Lemma call_step_ok pid c names lv fs fs' c' :
  0 < pid < 2 ^ 63 -> lv pid = true -> workers_only phase (elements fs) -> listed fs names ->
  call_ok fs pid c -> call_step phase pid c names lv fs = Ret (fs', c') ->
  call_ok fs' pid c' /\ workers_only phase (elements fs') /\
  forall q, q <> pid -> 0 < q < 2 ^ 63 -> myfilename phase q ∈ fs -> myfilename phase q ∈ fs'.
Proof.
  intros Hpid Hlv Hw Hn Hok Hs. destruct c as [| |all [|name todo] ret|all ret|ret]; cbn in Hs; cbn in Hok.
  - injection Hs as <- <-. split_and!; [set_solver| |set_solver].
    intros name q. rewrite elem_of_elements. intros [->%elem_of_singleton|Hin]%elem_of_union Hq.
    + rewrite Sscanf_file in Hq by done. by injection Hq as <-.
    + apply Hw; [by apply elem_of_elements|done].
  - injection Hs as <- <-. apply listed_sublist in Hn as [Hnd Hsub]. split_and!; [|done|done].
    cbn. split_and!; [done|done|intros name q Hin; apply Hw; by apply Hsub|].
    exists []. split; [done|]. split; [cbn; lia|]. by intros ?%not_elem_of_nil.
  - injection Hs as <- <-. split_and!; [|done|done].
    destruct Hok as (? & ? & ? & seen & -> & ?). rewrite app_nil_r in *. done.
  - injection Hs as <- <-. split_and!; [|done|done]. destruct Hok as (? & Hnd & Hwa & seen & -> & Hc).
    change (name :: todo) with ([name] ++ todo) in *. rewrite (app_assoc seen) in *.
    split_and!; [done|done|done|]. exists (seen ++ [name]). split; [done|].
    apply look_counted; try done; [by apply NoDup_app in Hnd as [? _]|]. intros n q Hin. apply Hwa, elem_of_app. by left.
  - case_decide; [|done]. injection Hs as <- <-. split_and!; [done| |].
    + intros name q. rewrite elem_of_elements. intros [Hin _]%elem_of_difference. apply Hw. by apply elem_of_elements.
    + intros q Hq Hq0 Hin. apply elem_of_difference. split; [done|]. intros E%elem_of_singleton. apply Hq.
      apply (f_equal (Sscanf (worker_prefix phase))) in E. rewrite !Sscanf_file in E by done. congruence.
  - injection Hs as <- <-. by split_and!.
Qed.

Lemma world_step_ok w w' : step phase w w' -> world_ok w -> world_ok w'.
Proof.
  intros Hs [Hf Hc]. destruct Hs as [pid w Hp Hl|pid w Hp Hl _|pid c c' names fs w Hcp Hn Hcs|pid w]; cbn.
  - split; [done|]. cbn. intros q c (? & ? & ?)%Hc. unfold step_live. by case_decide.
  - split; [done|]. cbn. intros q c [[<- <-]|[_ ?%Hc]]%lookup_insert_Some; [|done]. split; [exact Hp|by split].
  - destruct (Hc pid c Hcp) as (Hp & Hl & Hok).
    destruct (call_step_ok pid c names (live w) (files w) fs c') as (Hok' & Hf' & Hother); try done.
    split; [done|]. cbn. intros q d [[<- <-]|[Hq (Hq0 & ? & Hd)%Hc]]%lookup_insert_Some; [done|]. split_and!; try lia; [done|].
    eapply call_ok_other; [|exact Hd]. by apply Hother.
  - split; [done|]. cbn. intros q c [Hq (? & ? & ?)%Hc]%lookup_delete_Some. unfold step_live. by rewrite decide_False.
Qed.

(** A call never panics, and what it answers is between one, when its own file was listed, and the number of
    processes whose files were listed. *)
Lemma nparallel_counts w pid c names :
  reachable (step phase) (initial phase) w -> calls w !! pid = Some c ->
  returns (call_step phase pid c names (live w) (files w)) /\
  forall all ret, c = Sleeping all ret ->
    0 <= ret <= Z.of_nat (size (pids phase all)) /\ (myfilename phase pid ∈ all -> 1 <= ret).
Proof.
  intros Hr Hc. assert (world_ok w) as [_ Hw].
  { revert w Hr Hc. intros w Hr _. revert w Hr. apply reachable_invariant; [apply world_initial_ok|].
    intros w w' H Hs. by eapply world_step_ok. }
  destruct (Hw pid c Hc) as (_ & _ & Hok). split.
  - destruct c as [| |all [|name todo] ret|all ret|ret]; cbn; try by eexists. destruct Hok as [Hin _].
    rewrite decide_True by done. by eexists.
  - intros all ret ->. by destruct Hok as (_ & _ & _ & Hok).
Qed.

(** *** Workers that overlap *)

(** A step in which the processes of [Q] live. *)
Definition step_with (Q : gset Z) (w w' : world) : Prop :=
  step phase w w' /\ forall q, q ∈ Q -> live w q = true.

(** The processes of [Q] whose files were seen are counted. *)
Definition at_least (Q : gset Z) (c : option call) : Prop :=
  match c with
  | Some (Scanning all todo ret) =>
      exists seen, all = seen ++ todo /\ Z.of_nat (size (Q ∩ pids phase seen)) <= ret
  | Some (Sleeping all ret) => Z.of_nat (size (Q ∩ pids phase all)) <= ret
  | _ => True
  end.

Lemma look_at_least Q seen name ret lv :
  (forall q, q ∈ Q -> lv q = true) -> Z.of_nat (size (Q ∩ pids phase seen)) <= ret ->
  Z.of_nat (size (Q ∩ pids phase (seen ++ [name]))) <= look_at phase lv name ret.
Proof.
  intros HQ Hr. unfold pids. rewrite omap_app, list_to_set_app_L. unfold look_at. cbn [omap list_omap].
  destruct (Sscanf _ name) as [q|]; cbn [list_to_set].
  - rewrite union_empty_r_L, intersection_union_l_L. destruct (decide (q ∈ Q)) as [Hq|Hq].
    + rewrite HQ by done.
      pose proof (size_union_alt (Q ∩ list_to_set (omap (Sscanf (worker_prefix phase)) seen)) (Q ∩ {[q]})) as Hs.
      pose proof (subseteq_size ((Q ∩ {[q]}) ∖ (Q ∩ list_to_set (omap (Sscanf (worker_prefix phase)) seen))) {[q]} ltac:(set_solver)) as H1.
      rewrite size_singleton in H1. unfold pids in Hr. lia.
    + assert (Q ∩ {[q]} = ∅) as -> by set_solver. rewrite union_empty_r_L. unfold pids in Hr. case_match; lia.
  - by rewrite union_empty_r_L.
Qed.

Lemma step_at_least Q pid w w' :
  step_with Q w w' -> at_least Q (calls w !! pid) -> at_least Q (calls w' !! pid).
Proof.
  intros [Hs HQ] Hc. destruct Hs as [p w _ _|p w _ _ _|p c c' names fs w Hp _ Hcs|p w]; cbn in *; [done|..].
  - destruct (decide (p = pid)) as [->|]; [by rewrite lookup_insert_eq|by rewrite lookup_insert_ne].
  - destruct (decide (p = pid)) as [->|]; [|by rewrite lookup_insert_ne]. rewrite lookup_insert_eq.
    rewrite Hp in Hc. destruct c as [| |all [|name todo] ret|all ret|ret]; cbn in Hcs.
    + by injection Hcs as <- <-.
    + injection Hcs as <- <-. exists []. split; [done|]. cbn. rewrite intersection_empty_r_L, size_empty. done.
    + injection Hcs as <- <-. destruct Hc as (seen & -> & Hr). cbn. by rewrite app_nil_r.
    + injection Hcs as <- <-. destruct Hc as (seen & -> & Hr). exists (seen ++ [name]). split; [by rewrite <- app_assoc|].
      by apply look_at_least.
    + case_decide; [|done]. by injection Hcs as <- <-.
    + by injection Hcs as <- <-.
  - destruct (decide (p = pid)) as [->|]; [by rewrite lookup_delete_eq|by rewrite lookup_delete_ne].
Qed.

▸ **Exercise**: Print, without alteration, only the lines above between the one holding "injection Hq as <-." and the one holding "(** A call never", inclusive.

▸ **Written answer**:
    + rewrite Sscanf_file in Hq by done. by injection Hq as <-.
    + apply Hw; [by apply elem_of_elements|done].
  - injection Hs as <- <-. apply listed_sublist in Hn as [Hnd Hsub]. split_and!; [|done|done].
    cbn. split_and!; [done|done|intros name q Hin; apply Hw; by apply Hsub|].
    exists []. split; [done|]. split; [cbn; lia|]. by intros ?%not_elem_of_nil.
  - injection Hs as <- <-. split_and!; [|done|done].
    destruct Hok as (? & ? & ? & seen & -> & ?). rewrite app_nil_r in *. done.
  - injection Hs as <- <-. split_and!; [|done|done]. destruct Hok as (? & Hnd & Hwa & seen & -> & Hc).
    change (name :: todo) with ([name] ++ todo) in *. rewrite (app_assoc seen) in *.
    split_and!; [done|done|done|]. exists (seen ++ [name]). split; [done|].
    apply look_counted; try done; [by apply NoDup_app in Hnd as [? _]|]. intros n q Hin. apply Hwa, elem_of_app. by left.
  - case_decide; [|done]. injection Hs as <- <-. split_and!; [done| |].
    + intros name q. rewrite elem_of_elements. intros [Hin _]%elem_of_difference. apply Hw. by apply elem_of_elements.
    + intros q Hq Hq0 Hin. apply elem_of_difference. split; [done|]. intros E%elem_of_singleton. apply Hq.
      apply (f_equal (Sscanf (worker_prefix phase))) in E. rewrite !Sscanf_file in E by done. congruence.
  - injection Hs as <- <-. by split_and!.
Qed.

Lemma world_step_ok w w' : step phase w w' -> world_ok w -> world_ok w'.
Proof.
  intros Hs [Hf Hc]. destruct Hs as [pid w Hp Hl|pid w Hp Hl _|pid c c' names fs w Hcp Hn Hcs|pid w]; cbn.
  - split; [done|]. cbn. intros q c (? & ? & ?)%Hc. unfold step_live. by case_decide.
  - split; [done|]. cbn. intros q c [[<- <-]|[_ ?%Hc]]%lookup_insert_Some; [|done]. split; [exact Hp|by split].
  - destruct (Hc pid c Hcp) as (Hp & Hl & Hok).
    destruct (call_step_ok pid c names (live w) (files w) fs c') as (Hok' & Hf' & Hother); try done.
    split; [done|]. cbn. intros q d [[<- <-]|[Hq (Hq0 & ? & Hd)%Hc]]%lookup_insert_Some; [done|]. split_and!; try lia; [done|].
    eapply call_ok_other; [|exact Hd]. by apply Hother.
  - split; [done|]. cbn. intros q c [Hq (? & ? & ?)%Hc]%lookup_delete_Some. unfold step_live. by rewrite decide_False.
Qed.

(** A call never panics, and what it answers is between one, when its own file was listed, and the number of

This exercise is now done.